Last week’s pain crisis is now behind me. I’m still quite run down, and unable to do much which either arm, but pain is no longer crowding out concrete thought. Yesterday, the surgeon examined both of my shoulders and affirmed what I had suspected, which is that my recovery is going to be extremely slow, that I could continue to have pain and inflammation for up to year, and that it was possible, although too soon to tell for certain, that I would always have some pain and inflammation at that site.
For good measure, I received a cortisone injection under the “good” shoulder to try to calm it down. (Because heaven forbid I should get out of a doctor’s office without someone sticking a needle in my back.) I won’t know for a few days if it helped or not, but since it feels like someone whacked me with a baseball bat at the site where the sharp pain was coming from before, I can at least be certain he hit the right spot.

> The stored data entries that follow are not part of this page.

(** * NeoMart backend: order assembly and order status transitions

    A shallow embedding of [OrderService] (createOrder, updateOrderStatus,
    cancelOrder, refundOrder), of the order routes that call it and of the
    authorisation middleware in front of them.

    Conventions of the embedding.
    - A JavaScript [number] holding money is an exact rational ([Qc]);
      counters and quantities are integers ([Z]); a [Date] is its
      millisecond value ([Z]).  Rounding of IEEE doubles is outside the model.
    - The relational store is a record of tables.  [prisma.x.findUnique]
      is a lookup, [create] appends a row, [update] rewrites rows.
    - An [async] method is a computation in the monad [M]: it threads the
      store and either returns a value or throws.  State written before a
      throw stays written, except inside [transaction].
    - What the method reads from outside the store (the clock, the random
      generator, the identifier the store gives a new row, and whether the
      store rejects a write) is the environment [Env], one [GroupEnv] per
      store group in processing order. *)

From Stdlib Require Import ZArith QArith Qcanon String Ascii List Lia.
From Stdlib Require Import DecimalString DecimalN Qround.
From stdpp Require Import base numbers gmap list strings.

Open Scope string_scope.
Open Scope list_scope.
Open Scope Z_scope.

(** ** Numbers *)

(** Integer literal as a rational. *)
Definition num (z : Z) : Qc := Qc_of_Z z.

(** [Math.max(a, b)] on rationals. *)
Definition Math_max (a b : Qc) : Qc := if decide (a ≤ b)%Qc then b else a.

(** Decimal rendering of a non-negative integer, as a template literal
    renders [Date.now()]. *)
Definition decimal (n : N) : string := NilEmpty.string_of_uint (N.to_uint n).

(** ** Data model *)

Inductive OrderStatus :=
  | PENDING | CONFIRMED | PROCESSING | SHIPPED | DELIVERED | CANCELLED | REFUNDED.

Inductive Role := USER | SELLER | ADMIN | FOUNDER.

Inductive DiscountType := PERCENTAGE | FIXED.

#[global] Instance OrderStatus_eq_dec : EqDecision OrderStatus.
Proof. solve_decision. Defined.

#[global] Instance Role_eq_dec : EqDecision Role.
Proof. solve_decision. Defined.

#[global] Instance DiscountType_eq_dec : EqDecision DiscountType.
Proof. solve_decision. Defined.

(** The name of a status, as a template literal prints it. *)
Definition statusName (s : OrderStatus) : string :=
  match s with
  | PENDING => "PENDING" | CONFIRMED => "CONFIRMED" | PROCESSING => "PROCESSING"
  | SHIPPED => "SHIPPED" | DELIVERED => "DELIVERED" | CANCELLED => "CANCELLED"
  | REFUNDED => "REFUNDED"
  end.

(** [CartItem] and [Cart] of the types module. *)
Record CartItem := mkCartItem {
  ci_productId : string;
  ci_quantity : Z;
  ci_price : Qc }.

Record Cart := mkCart {
  cart_items : list CartItem;
  cart_total : Qc }.

(** [{ ...item, storeId: product.storeId }]: a cart item tagged with the
    store that owns its product. *)
Record StoreItem := mkStoreItem {
  si_productId : string;
  si_quantity : Z;
  si_price : Qc;
  si_storeId : string }.

(** A user row: the role and the [cart] column ([None] is a null column,
    [Some c] the JSON text of [c]). *)
Record User := mkUser {
  user_role : Role;
  user_cart : option Cart }.

Record Store := mkStore { store_userId : string }.
Lemma findCargoRoot_loop_absolute fs : forall fuel rest,
  length rest < fuel ->
  exists k r,
    Utils.findCargoRoot_loop fuel fs (Path.SLASH :: rest) = Some r /\
    (forall j, j < k ->
       Nat.iter j Path.dirname (Path.SLASH :: rest) <> js "/" /\
       Utils.isCargoRoot fs (Nat.iter j Path.dirname (Path.SLASH :: rest)) = false) /\
    ((r = Some (Nat.iter k Path.dirname (Path.SLASH :: rest)) /\
      Nat.iter k Path.dirname (Path.SLASH :: rest) <> js "/" /\
      Utils.isCargoRoot fs (Nat.iter k Path.dirname (Path.SLASH :: rest)) = true /\
      Nat.iter k Path.dirname (Path.SLASH :: rest) `prefix_of` (Path.SLASH :: rest)) \/
     (r = None /\ Nat.iter k Path.dirname (Path.SLASH :: rest) = js "/")).
Proof.
  induction fuel as [|fuel IH]; intros rest Hlen; [lia|].
  destruct rest as [|c rest'].
  - exists 0, None. split; [reflexivity|]. split; [intros j Hj; lia|]. right. auto.
  - set (dir := Path.SLASH :: c :: rest').
    assert (dir <> js "/") as Hne by discriminate.
    rewrite (findCargoRoot_loop_step _ _ _ Hne).
    destruct (Utils.isCargoRoot fs dir) eqn:Hroot.
    + exists 0, (Some dir). split; [reflexivity|]. split; [intros j Hj; lia|].
      left. cbn [Nat.iter]. auto.
    + destruct (dirname_absolute (c :: rest')) as (rest1 & Ed & Hshort & Hpre); [discriminate|].
      fold dir in Ed, Hpre. rewrite Ed.
      destruct (IH rest1) as (k & r & Hrun & Hbefore & Hlast); [cbn in *; lia|].
      exists (S k), r. rewrite !Nat.iter_succ_r, Ed. split; [exact Hrun|]. split.
      * intros [|j] Hj; [cbn; auto|]. rewrite Nat.iter_succ_r, Ed. apply Hbefore. lia.
      * destruct Hlast as [(-> & Hn & Hr & Hp)|Hnull]; [left | right; exact Hnull].
        repeat split; try assumption. etransitivity; eassumption.
Qed.

(** X8.  For an absolute file path [findCargoRoot] returns, within as
    many turns as the path is long.  The directories it tries are the
    directory of the file and those above it, from the nearest on and
    [/] excluded; it returns the first that has a [Cargo.toml] with a
    [workspace] section or with no [Cargo.toml] in the directory above,
    which is a prefix of the file path, and [null] if it reaches [/]. *)
Theorem findCargoRoot_absolute_returns
    (fs : gmap jsstring jsstring) (rest : jsstring) :
  let filePath := Path.SLASH :: rest in
  let dir := fun j => Nat.iter j Path.dirname (Path.dirname filePath) in
  exists k r,
    Utils.findCargoRoot (S (length filePath)) fs filePath = Some r /\
    (forall j, j < k -> dir j <> js "/" /\ Utils.isCargoRoot fs (dir j) = false) /\
    ((r = Some (dir k) /\ dir k <> js "/" /\ Utils.isCargoRoot fs (dir k) = true /\
      dir k `prefix_of` filePath) \/
     (r = None /\ dir k = js "/")).
Proof.
  intros filePath dir. unfold Utils.findCargoRoot, dir.
  destruct rest as [|c rest'].
  - exists 0, None. split; [reflexivity|]. split; [intros j Hj; lia|]. right. auto.
  - destruct (dirname_absolute (c :: rest')) as (rest1 & Ed & Hshort & Hpre); [discriminate|].
    fold filePath in Ed, Hpre. rewrite Ed.
    destruct (findCargoRoot_loop_absolute fs (S (length filePath)) rest1)
      as (k & r & Hrun & Hbefore & Hlast); [unfold filePath; cbn in *; lia|].
    exists k, r. split; [exact Hrun|]. split; [exact Hbefore|].
    destruct Hlast as [(-> & Hn & Hr & Hp)|Hnull]; [left | right; exact Hnull].
    repeat split; try assumption. etransitivity; eassumption.
Qed.
Definition tbind {A B : Type} (c : traced A) (k : A -> traced B)
  : traced B :=
  let '(a, t1) := c in
  let '(b, t2) := k a in
  (b, t1 ++ t2).

Definition _stft (lib : torch_lib) (self : ExtractAudioFeature) (x : wave)
  : traced spectrum :=
  (torch_stft lib (n_fft self) (hop_length self) (win_length self) x,
   [CallStft]).

Definition _istft (lib : torch_lib) (self : ExtractAudioFeature)
  (y : spectrum) : traced wave :=
  (torch_istft lib (n_fft self) (hop_length self) (win_length self) y,
   [CallIstft]).

Definition _to_complex (magnitude phase : matrix) : spectrum :=
  zip2 (fun m p => (m * cos p, m * sin p)) magnitude phase.

Definition _get_phase (lib : torch_lib) (complx : spectrum) : matrix :=
  tmap2 (angle lib) complx.

(** The loop state: the variables [y], [phases] and [x]. *)
Definition gl_state : Type := (spectrum * matrix * wave)%type.

(** One pass of the loop body. *)
Definition gl_body (lib : torch_lib) (self : ExtractAudioFeature)
  (magnitude : matrix) (s : gl_state) : traced gl_state :=
  let '(_, _, x) := s in
  tbind (_stft lib self x) (fun y =>
  let phases := _get_phase lib y in
  let y := _to_complex magnitude phases in
  tbind (_istft lib self y) (fun x =>
  tret (y, phases, x))).

(** The value part of one loop pass: the state after the pass. *)
Definition gl_step (lib : torch_lib) (self : ExtractAudioFeature)
  (magnitude : matrix) (s : gl_state) : gl_state :=
  fst (gl_body lib self magnitude s).

(** The state the loop starts from: the randomly phased spectrum and its
    inverse transform. *)
Definition gl_start (lib : torch_lib) (self : ExtractAudioFeature)
  (rand specgram : matrix) : gl_state :=
  let phases :=
    tmap2 (fun r => angle lib (cos (2 * PI * r), sin (2 * PI * r))) rand in
  let y := _to_complex (tmap2 Rabs specgram) phases in
  (y, phases,
   torch_istft lib (n_fft self) (hop_length self) (win_length self) y).

(** [for _ in range(n): body] *)
Fixpoint for_range {S : Type} (n : nat) (body : S -> traced S) (s : S)
  : traced S :=
  match n with
  | O => tret s
  | Datatypes.S k => tbind (body s) (for_range k body)
  end.

(** [_griffin_lim(specgram)]; [rand] is the draw of
    [np.random.rand], of the shape of [specgram]. *)
Definition _griffin_lim (lib : torch_lib) (self : ExtractAudioFeature)
  (rand : matrix) (specgram : matrix) : traced wave :=
  let phases :=
    tmap2 (fun r => angle lib (cos (2 * PI * r), sin (2 * PI * r))) rand in
  let magnitude := tmap2 Rabs specgram in
  let y := _to_complex magnitude phases in
  tbind (_istft lib self y) (fun x =>
  tbind (for_range 30 (gl_body lib self magnitude) (y, phases, x))
        (fun s => let '(_, _, x) := s in tret x)).

(** [specgram_to_waveform(specgram, inv_preemphasis)] *)
Definition specgram_to_waveform (lib : torch_lib)
  (self : ExtractAudioFeature) (rand specgram : matrix)
  (inv_preemphasis : bool) : traced wave :=
  tbind (_griffin_lim lib self rand specgram) (fun wav =>
  let wav := if inv_preemphasis then _inv_preemphasis self wav else wav in
  tret (map (fun v => clamp v (-1) 1) wav)).

(** Number of phase-update transitions in a trace: each one starts with
    the forward transform. *)
Definition transitions (t : list call) : nat :=
  List.length (filter (fun c => match c with CallStft => true | _ => false end) t).

End Feature.

(* ================================================================== *)
(** ** Delta *)
(* ================================================================== *)

Module DeltaBank.

(** [l[i] += v]; every index the loops of [_create_filters] produce is in
    range. *)
Definition add_at (i : nat) (v : R) (l : list R) : list R :=
  match nth_error l i with
  | Some x => firstn i l ++ (x + v) :: skipn (S i) l
  | None => l
  end.

(** The two nested loops of [_create_filters] for one order: they return
    the accumulated [curr] and [normalizer]. *)
Definition accumulate (window_size : Z) (prev : list R)
  : list R * Z :=
  let len_prev := Z.of_nat (List.length prev) in
  let prev_offset := ((len_prev - 1) / 2)%Z in
  let curr_offset := (prev_offset + window_size)%Z in
  let curr := repeat 0 (Z.to_nat (len_prev + 2 * window_size)) in
  fold_left
    (fun (st : list R * Z) (j : Z) =>
       let '(curr, normalizer) := st in
       let normalizer := (normalizer + j * j)%Z in
       let curr :=
         fold_left
           (fun (curr : list R) (k : Z) =>
              add_at (Z.to_nat (j + k + curr_offset))
                     (IZR j * nth (Z.to_nat (k + prev_offset)) prev 0)
                     curr)
           (zrange (- prev_offset) (prev_offset + 1)) curr in
       (curr, normalizer))
    (zrange (- window_size) (window_size + 1)) (curr, 0%Z).

(** [curr = [x / normalizer for x in curr]]: dividing a Python number by
    [0.0] raises. *)
Definition next_scale (window_size : Z) (prev : list R)
  : result (list R) :=
  let '(curr, normalizer) := accumulate window_size prev in
  match curr with
  | [] => Ok []
  | _ => if (normalizer =? 0)%Z then Raise ZeroDivisionError
         else Ok (map (fun x => x / IZR normalizer) curr)
  end.

(** [for i in range(1, order + 1)]: [n] is the number of passes left,
    [scales] the list built so far and [last] its final element
    [scales[i-1]]. *)
Fixpoint build_scales (n : nat) (window_size : Z) (scales : list (list R))
  (last : list R) : result (list (list R)) :=
  match n with
  | O => Ok scales
  | S k =>
      curr <- next_scale window_size last ;;
      build_scales k window_size (scales ++ [curr]) curr
  end.

(** The zero padding of every scale but the last to [max_len]. *)
Definition pad_scale (max_len : nat) (scale : list R) : list R :=
  let padding := ((max_len - List.length scale) / 2)%nat in
  repeat 0 padding ++ scale ++ repeat 0 padding.

Definition pad_scales (scales : list (list R)) : list (list R) :=
  let max_len := List.length (last scales []) in
  map (pad_scale max_len) (removelast scales) ++ [last scales []].

(** [_create_filters(order, window_size)].  The result stands for the
    tensor of shape (order+1, 1, 1, L): one row per output channel. *)
Definition _create_filters (order window_size : Z)
  : result (list (list R)) :=
  scales <- build_scales (Z.to_nat order) window_size [[1]] [1] ;;
  Ok (pad_scales scales).

(** The fields of a [Delta] module. *)
Record Delta : Type := {
  order : Z;
  window_size : Z;
  batch : bool;
  filters : list (list R);
  padding : nat * nat
}.

(** [Delta.__init__] *)
Definition init (order window_size : Z) (batch : bool) : result Delta :=
  filters <- _create_filters order window_size ;;
  Ok {| order := order; window_size := window_size; batch := batch;
        filters := filters;
        padding := (0%nat, ((List.length (nth 0 filters []) - 1) / 2)%nat) |}.

(** One output row of [F.conv2d] for a kernel of height one: the
    cross-correlation of the kernel row with the zero-padded input row. *)
Definition correlate_row (kernel : list R) (pad : nat) (row : list R)
  : list R :=
  let padded := repeat 0 pad ++ row ++ repeat 0 pad in
  let width := List.length kernel in
  map (fun w => dot kernel (firstn width (skipn w padded)))
      (seq 0 (List.length padded - width + 1)).

(** [F.conv2d(x, weight, padding)] for an input of shape (1, 1, H, W) and
    a weight of shape (C_out, 1, 1, L), with the batch axis dropped: the
    result has shape (C_out, H, W + 2*pad - L + 1).  The call fails when
    the padded input is smaller than the kernel. *)
Definition conv2d_plane (weight : list (list R)) (padding : nat * nat)
  (plane : list (list R)) : result (list (list (list R))) :=
  let height := (List.length plane + 2 * fst padding)%nat in
  let width := (List.length (nth 0 plane []) + 2 * snd padding)%nat in
  let klen := List.length (nth 0 weight []) in
  if ((height <? 1) || (width <? klen))%nat then Raise RuntimeError
  else
    let vpad := repeat (repeat 0 (List.length (nth 0 plane []))) (fst padding) in
    Ok (map (fun kernel =>
               map (correlate_row kernel (snd padding))
                   (vpad ++ plane ++ vpad))
            weight).

(** [F.conv2d] on a batch of single-channel images, shape (B, 1, H, W):
    every image is convolved on its own, and the result has shape
    (B, C_out, H, W + 2*pad - L + 1). *)
Fixpoint conv2d_batch (weight : list (list R)) (padding : nat * nat)
  (planes : list (list (list R)))
  : result (list (list (list (list R)))) :=
  match planes with
  | [] => Ok []
  | plane :: rest =>
      out <- conv2d_plane weight padding plane ;;
      outs <- conv2d_batch weight padding rest ;;
      Ok (out :: outs)
  end.

(** What [Delta.forward] returns: a rank-3 tensor (C_out, H, W) without
    batching, a rank-4 tensor (B, C_out, H, W) with it. *)
Inductive output : Type :=
| Unbatched (t : list (list (list R)))
| Batched (q : list (list (list (list R)))).

(** [Delta.forward(x)] for a rank-3 input.  With [batch] set, the leading
    axis is the batch and [unsqueeze(1)] gives every entry a single
    channel; otherwise [unsqueeze(0)] makes the leading axis the channel
    axis, which the one-channel weight requires to be of size one, and the
    batch axis is dropped again by [[0]]. *)
Definition forward (self : Delta) (x : list (list (list R)))
  : result output :=
  if batch self then
    q <- conv2d_batch (filters self) (padding self) x ;;
    Ok (Batched q)
  else
    match x with
    | [plane] =>
        t <- conv2d_plane (filters self) (padding self) plane ;;
        Ok (Unbatched t)
    | _ => Raise RuntimeError
    end.

End DeltaBank.

(* ================================================================== *)
(** ** CMVN *)
(* ================================================================== *)

Module Cmvn.

Record CMVN : Type := {
  mode : string;
  dim : Z;
  eps : R
}.

(** [CMVN.__init__(mode, dim, eps)] *)
Definition init (mode : string) (dim : Z) (eps : R) : result CMVN :=
  if negb (String.eqb mode "global") then Raise NotImplementedError
  else Ok {| mode := mode; dim := dim; eps := eps |}.

(** [x.mean(dim, keepdim=True)] and [x.std(dim, keepdim=True)] (the
    unbiased estimate) on one lane of [x] along [dim]. *)
Definition mean (lane : list R) : R :=
  rsum lane / INR (List.length lane).

Definition std (lane : list R) : R :=
  sqrt (rsum (map (fun v => (v - mean lane) * (v - mean lane)) lane)
        / INR (List.length lane - 1)).

Definition normalize_lane (eps : R) (lane : list R) : list R :=
  map (fun v => (v - mean lane) / (eps + std lane)) lane.

(** [CMVN.forward(x)]; [x] is given as the list of its lanes along
    [self.dim].  A mode other than "global" falls off the end of the
    method, which returns [None]. *)
Definition forward (self : CMVN) (x : list (list R))
  : result (option (list (list R))) :=
  if String.eqb (mode self) "global"
  then Ok (Some (map (normalize_lane (eps self)) x))
  else Ok None.

End Cmvn.

(* ================================================================== *)
(** ** Postprocess *)
(* ================================================================== *)

Module Post.

(** The tensors [Postprocess.forward] handles, by rank. *)
Inductive tensor : Type :=
| Rank2 (m : list (list R))
| Rank3 (t : list (list (list R)))
| Rank4 (q : list (list (list (list R)))).

Record Postprocess : Type := {
  detach : bool;
  batch : bool
}.

(** [x.permute(2, 0, 1)] of a tensor of shape (C, F, T): entry
    [(t, c, f)] of the result is entry [(c, f, t)] of [x]. *)
Definition permute_201 (x : list (list (list R)))
  : list (list (list R)) :=
  let n_time := List.length (nth 0 (nth 0 x []) []) in
  map (fun t => map (fun ch => map (fun row => nth t row 0) ch) x)
      (seq 0 n_time).

(** [x.permute(0, 2, 3, 1)] of a tensor of shape (B, C, F, T): entry
    [(b, f, t, c)] of the result is entry [(b, c, f, t)] of [x]. *)
Definition permute_0231 (x : list (list (list (list R))))
  : list (list (list (list R))) :=
  map (fun xb =>
         let n_feat := List.length (nth 0 xb []) in
         let n_time := List.length (nth 0 (nth 0 xb []) []) in
         map (fun f =>
                map (fun t => map (fun ch => nth t (nth f ch []) 0) xb)
                    (seq 0 n_time))
             (seq 0 n_feat))
      x.

(** Number of entries of a rectangular tensor, read off its first
    slices as [torch] reads it off the shape. *)
Definition numel3 (x : list (list (list R))) : nat :=
  (List.length x * List.length (nth 0 x [])
   * List.length (nth 0 (nth 0 x []) []))%nat.

Definition numel4 (x : list (list (list (list R)))) : nat :=
  (List.length x * numel3 (nth 0 x []))%nat.

(** [Postprocess.forward(x)].  [permute] needs a tensor of the rank it
    names, and [reshape] cannot infer the [-1] axis of a tensor without
    entries; [detach()] does not change values. *)
Definition forward (self : Postprocess) (x : tensor) : result tensor :=
  if batch self then
    match x with
    | Rank4 q =>
        let x := permute_0231 q in
        if (numel4 q =? 0)%nat then Raise RuntimeError
        else if detach self
             then Ok (Rank2 (map (fun xb => concat (map (@concat R) xb)) x))
             else Ok (Rank3 (map (map (@concat R)) x))
    | _ => Raise RuntimeError
    end
  else
    match x with
    | Rank3 t =>
        let x := permute_201 t in
        if (numel3 t =? 0)%nat then Raise RuntimeError
        else if detach self
             then Ok (Rank2 (map (@concat R) x))
             else Ok (Rank3 x)
    | _ => Raise RuntimeError
    end.

End Post.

I am relieved, both by the pain reduction and the surgeon’s diagnosis. It’s one thing to be an unlabeled enigma on the fringe of clinical medicine, and another for a doctor to reassure me that, yes, what I am feeling is real, and while not normal, at least not unheard of. It’s as though he gave me license to be the slow-healing, fragile mess that I know I am. And it’s good to be able to reconfirm my disabled status, not because I like it, but because it’s so difficult to try to manage without it when I still need it. By this point, I’m sure I shouldn’t require external medical confirmation for what my body is telling me, but it helps immensely to receive it nonetheless.
Since it appears I’m going to be this way for some time, I have also decided I am not giving up on my graduate program just yet. I can’t possibly be the first person in chronic pain who wanted to pursue a graduate degree in research. And even if I am the first, I am certainly not going to be the last. If there is a way to do it, I will find it. And even as I am aware that I may be clearing a path through the wilderness from which I myself will not personally benefit, I have to at least try. I want this too badly not to.
So this is all well and good, right? There is a possibility that I could still undertake the PhD program offered to me, and I am choosing to pursue that possibility. So I should feel better, but for some reason, I don’t. Last night, while trying to meditate, I discovered that, despite everything that has happened, a deep-seated dread still lurks inside me, waiting for a quiet moment to roar to life and fill me with fear.
And it’s not a new fear, either. It’s the same fear that has been trammeling me since October 2013, when pain first came in and changed my life. It’s the fear that I am not going to be taken care of, that the world is not safe for me, and that no matter what I do, it’s not going to be enough, and I’m never going to be able to do what I want to do.
In an effort to soothe myself, I tried instead to think about all of the things I have to be grateful for – and there are many, not the least of which is that overall, I am in a lot less pain than I was before – but it barely made a dent. I’ve lost my connection to the inner peace I’d found a few weeks after January’s bursectomy and resection. I had assumed that I found that peace from inside myself. But if that were the case, I should be able to find my way back to it, and I can’t.
What probably happened was that I continued my usual pattern of harvesting it in my expectations for the future. Back when I seemed to be recovering so well, the future was bright and my mood was calm. Now that my future is so uncertain, the peace that I had tethered to it has come unmoored and slipped away.
I don’t know why this is so damned hard for me. Is it too much to ask not be harried by this deep-seated anxiety that settled in a few weeks ago and simply refuses to go away? I don’t want to have these expectations. I hate that uncertainty makes me so uncomfortable. If there were a way to flip a switch and stop caring about how or when stuff works out and just do what’s in front of me, I would flip it, believe me. But I feel it would require turning my attention away from my future, and I don’t know how to do that. Because what else can I turn my attention to? Almost everything I do points me in that direction. How do I not look at it?
It’s not that I sit in that fear all the time. In the short term, I can focus my mind on any of number of things; school, blog, background research for the lab. I can go about my business as though everything is fine and shield my demons as best I can from the people around me. But even if I refuse to give them mental airtime, they remain inside me, seething and coiling around on themselves, putting me off food and sleep as much as my pain ever did. And I know that’s
part a lot of the reason behind my persistent exhaustion. But no matter how much I tell myself – and no matter how much other people tell me – that all of this worrying is pointless, and no matter how many times I acknowledge my fear in hopes of releasing it, it simply won’t go away.
I’m stuck again. I know this isn’t healthy, being twisted up like this. But I don’t know what has to happen for me not to be like this. I wish I weren’t so reliant on some particular thing or another outside of myself happening to me to shake me out of this holding pattern, but it seems that my life-management skills haven’t really improved all that much, despite everything, and that the only way I am going to break free is if I stumble on another piece of good fortune. And considering my history, it could be a long while before that happens again.